*WHAT YOU WILL DO*
Word for word, restate the lines from the start of the data below through the line containing "instead of recomputing".
━━━ SUPPLIED MATERIAL
(** * SwitchGain: momentum and mean-reversion indicators

    A shallow embedding of the computational cells of
    [algo_trading_strategies.ipynb]: the indicator columns
    ([Momentum_1D], [Momentum_5D], [RSI], [SMA], [STD], [Upper], [Lower],
    [Z-Score]), the momentum [Signal] column and the two marker masks of
    the mean-reversion chart.

    The notebook is vectorised: every statement builds a whole column of
    the data frame from other columns by calls to pandas, numpy and the
    [ta] package.  A column is modelled as a list of float values, and
    each library call as the list function it computes, with the
    library's own defaults (they are recalled where each is defined).

    Numbers.  A column cell is a double.  Rounding is left out: a finite
    cell holds a real number and arithmetic on finite cells is exact.  The
    special values are kept, since the notebook's treatment of missing
    history and of division by zero rests on them: [NaN] is pandas'
    missing value, and dividing by zero gives an infinity or [NaN].
    A theorem about a finite cell is therefore about its real-number
    value: the program's double agrees with it up to rounding (pandas
    also updates the window mean and deviation from one row to the next
    instead of recomputing them), and a comparison that is an exact tie
    in real numbers can fall either way in the program.  Where a
    statement turns on that, module [Double] has the notebook's
    element-wise statements on binary64 cells with their rounded
    operations.

    Time.  The series is sorted by timestamp, so a timestamp is a
    position in the list of closes and appending later price points is
    list concatenation. *)

From Stdlib Require Import Floats.
From Stdlib Require Import String.
From Stdlib Require Import Reals Lra Lia List Bool Arith ZArith Sorted.
Import ListNotations.

Open Scope R_scope.

(** ** Float values *)

Inductive fval : Type :=
| Fin (x : R)
| PInf
| NInf
| NaN.

Definition Rltb (x y : R) : bool := if Rlt_dec x y then true else false.
Definition Reqb (x y : R) : bool := if Req_dec_T x y then true else false.

(** Unary minus. *)
Definition fneg (a : fval) : fval :=
  match a with
  | Fin x => Fin (- x)
  | PInf => NInf
  | NInf => PInf
  | NaN => NaN
  end.

Definition fadd (a b : fval) : fval :=
  match a, b with
  | NaN, _ | _, NaN => NaN
  | Fin x, Fin y => Fin (x + y)
  | PInf, NInf | NInf, PInf => NaN
  | PInf, _ | _, PInf => PInf
  | NInf, _ | _, NInf => NInf
  end.

Definition fsub (a b : fval) : fval := fadd a (fneg b).

(** The infinity of the sign of [x], [NaN] at zero: what a product of
    [x] with +inf is. *)
Definition inf_of_sign (x : R) : fval :=
  if Rltb 0 x then PInf else if Rltb x 0 then NInf else NaN.

Definition fmul (a b : fval) : fval :=
  match a, b with
  | NaN, _ | _, NaN => NaN
  | Fin x, Fin y => Fin (x * y)
  | Fin x, PInf | PInf, Fin x => inf_of_sign x
  | Fin x, NInf | NInf, Fin x => fneg (inf_of_sign x)
  | PInf, PInf | NInf, NInf => PInf
  | PInf, NInf | NInf, PInf => NInf
  end.

(** Division.  A finite value over zero is an infinity of the sign of
    the numerator, and [0/0] is [NaN].  The model has one zero: every
    zero divisor that reaches an unguarded division in the notebook is the
    result of a square root or a price, so it is [+0.0].  On finite
    cells the quotient, like the sum, the product and the square root, is
    the real number; numpy rounds it to the nearest double. *)
Definition fdiv (a b : fval) : fval :=
  match a, b with
  | NaN, _ | _, NaN => NaN
  | Fin x, Fin y => if Reqb y 0 then inf_of_sign x else Fin (x / y)
  | Fin _, PInf | Fin _, NInf => Fin 0
  | PInf, Fin y => if Rltb y 0 then NInf else PInf
  | NInf, Fin y => if Rltb y 0 then PInf else NInf
  | PInf, PInf | PInf, NInf | NInf, PInf | NInf, NInf => NaN
  end.

Definition fsqrt (a : fval) : fval :=
  match a with
  | Fin x => if Rltb x 0 then NaN else Fin (sqrt x)
  | PInf => PInf
  | NInf | NaN => NaN
  end.

(** Comparisons: every comparison with [NaN] is false. *)
Definition flt (a b : fval) : bool :=
  match a, b with
  | NaN, _ | _, NaN => false
  | Fin x, Fin y => Rltb x y
  | NInf, Fin _ | NInf, PInf | Fin _, PInf => true
  | _, _ => false
  end.

Definition fgt (a b : fval) : bool := flt b a.

Definition feqb (a b : fval) : bool :=
  match a, b with
  | Fin x, Fin y => Reqb x y
  | PInf, PInf | NInf, NInf => true
  | _, _ => false
  end.

(** The number of a Python [int] literal or variable used as a float. *)
Definition of_nat (n : nat) : fval := Fin (IZR (Z.of_nat n)).

(** ** Columns (pandas [Series], numpy arrays) *)

Definition Series : Type := list fval.

(** The cell of a column at position [t]; a position past the end reads
    as missing. *)
Definition at_ (s : Series) (t : nat) : fval := nth t s NaN.

(** Element-wise binary operation on two columns of the same index. *)
Fixpoint map2 {A B C : Type} (f : A -> B -> C) (l : list A) (m : list B)
  : list C :=
  match l, m with
  | x :: l', y :: m' => f x y :: map2 f l' m'
  | _, _ => []
  end.

(** [s.shift(n)]: the column moved [n] places down, the first [n] cells
    missing, the length kept. *)
Definition shift (n : nat) (s : Series) : Series :=
  firstn (length s) (repeat NaN n ++ s).

(** [s.diff(n)]: [s - s.shift(n)]. *)
Definition diff (n : nat) (s : Series) : Series :=
  map2 fsub s (shift n s).

(** [s.pct_change(periods=n)]: [s / s.shift(n) - 1].  (pandas first
    forward-fills missing cells of [s]; the [Close] column has none.) *)
Definition pct_change (periods : nat) (s : Series) : Series :=
  map (fun q => fsub q (Fin 1)) (map2 fdiv s (shift periods s)).

(** The trailing window of [w] cells that ends at position [i]. *)
Definition window_at {A : Type} (w : nat) (s : list A) (i : nat) : list A :=
  firstn w (skipn (i + 1 - w) s).

(** [s.rolling(window=w).agg()]: [min_periods] defaults to the window
    size, so the first [w - 1] results are missing. *)
Definition rolling (w : nat) (agg : list fval -> fval) (s : Series) : Series :=
  map (fun i => if (i + 1 <? w)%nat then NaN else agg (window_at w s i))
      (seq 0 (length s)).

Definition fsum (l : list fval) : fval := fold_right fadd (Fin 0) l.

Definition mean (win : list fval) : fval :=
  fdiv (fsum win) (of_nat (length win)).

(** Variance with [ddof] delta degrees of freedom: the sum of squared
    deviations from the window mean over [nobs - ddof]. *)
Definition var (ddof : nat) (win : list fval) : fval :=
  let m := mean win in
  fdiv (fsum (map (fun x => fmul (fsub x m) (fsub x m)) win))
       (of_nat (length win - ddof)).

(** [.std()] of a rolling window: [ddof] defaults to 1 in pandas.  This
    is the value the window defines; pandas reaches it in doubles by
    updating the mean and the sum of squared deviations as the window
    slides, so its cell can differ from this one in the last places. *)
Definition std (win : list fval) : fval := fsqrt (var 1 win).

(** [s.ewm(alpha=a, min_periods=m, adjust=False).mean()]: the recursion
    [y_0 = x_0], [y_t = (1 - a) * y_(t-1) + a * x_t], shown from the
    [m]-th observation on.  (The columns it is applied to hold no
    missing cell, so every cell is an observation.) *)
Fixpoint ewm_from (alpha : fval) (prev : fval) (xs : Series) : Series :=
  match xs with
  | [] => []
  | x :: r =>
      let y := fadd (fmul (fsub (Fin 1) alpha) prev) (fmul alpha x) in
      y :: ewm_from alpha y r
  end.

Definition ewm_raw (alpha : fval) (s : Series) : Series :=
  match s with
  | [] => []
  | x0 :: r => x0 :: ewm_from alpha x0 r
  end.

Definition ewm_mean (alpha : fval) (min_periods : nat) (s : Series) : Series :=
  map2 (fun i y => if (i + 1 <? min_periods)%nat then NaN else y)
       (seq 0 (length s)) (ewm_raw alpha s).

(** [s.where(cond, other)]: keep the cell where [cond] holds, else
    [other]. *)
Definition where_ (s : Series) (cond : list bool) (other : fval) : Series :=
  map2 (fun x (c : bool) => if c then x else other) s cond.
━━━━━━
*ANSWER SECTION*
(** * SwitchGain: momentum and mean-reversion indicators

    A shallow embedding of the computational cells of
    [algo_trading_strategies.ipynb]: the indicator columns
    ([Momentum_1D], [Momentum_5D], [RSI], [SMA], [STD], [Upper], [Lower],
    [Z-Score]), the momentum [Signal] column and the two marker masks of
    the mean-reversion chart.

    The notebook is vectorised: every statement builds a whole column of
    the data frame from other columns by calls to pandas, numpy and the
    [ta] package.  A column is modelled as a list of float values, and
    each library call as the list function it computes, with the
    library's own defaults (they are recalled where each is defined).

    Numbers.  A column cell is a double.  Rounding is left out: a finite
    cell holds a real number and arithmetic on finite cells is exact.  The
    special values are kept, since the notebook's treatment of missing
    history and of division by zero rests on them: [NaN] is pandas'
    missing value, and dividing by zero gives an infinity or [NaN].
    A theorem about a finite cell is therefore about its real-number
    value: the program's double agrees with it up to rounding (pandas
    also updates the window mean and deviation from one row to the next
    instead of recomputing them), and a comparison that is an exact tie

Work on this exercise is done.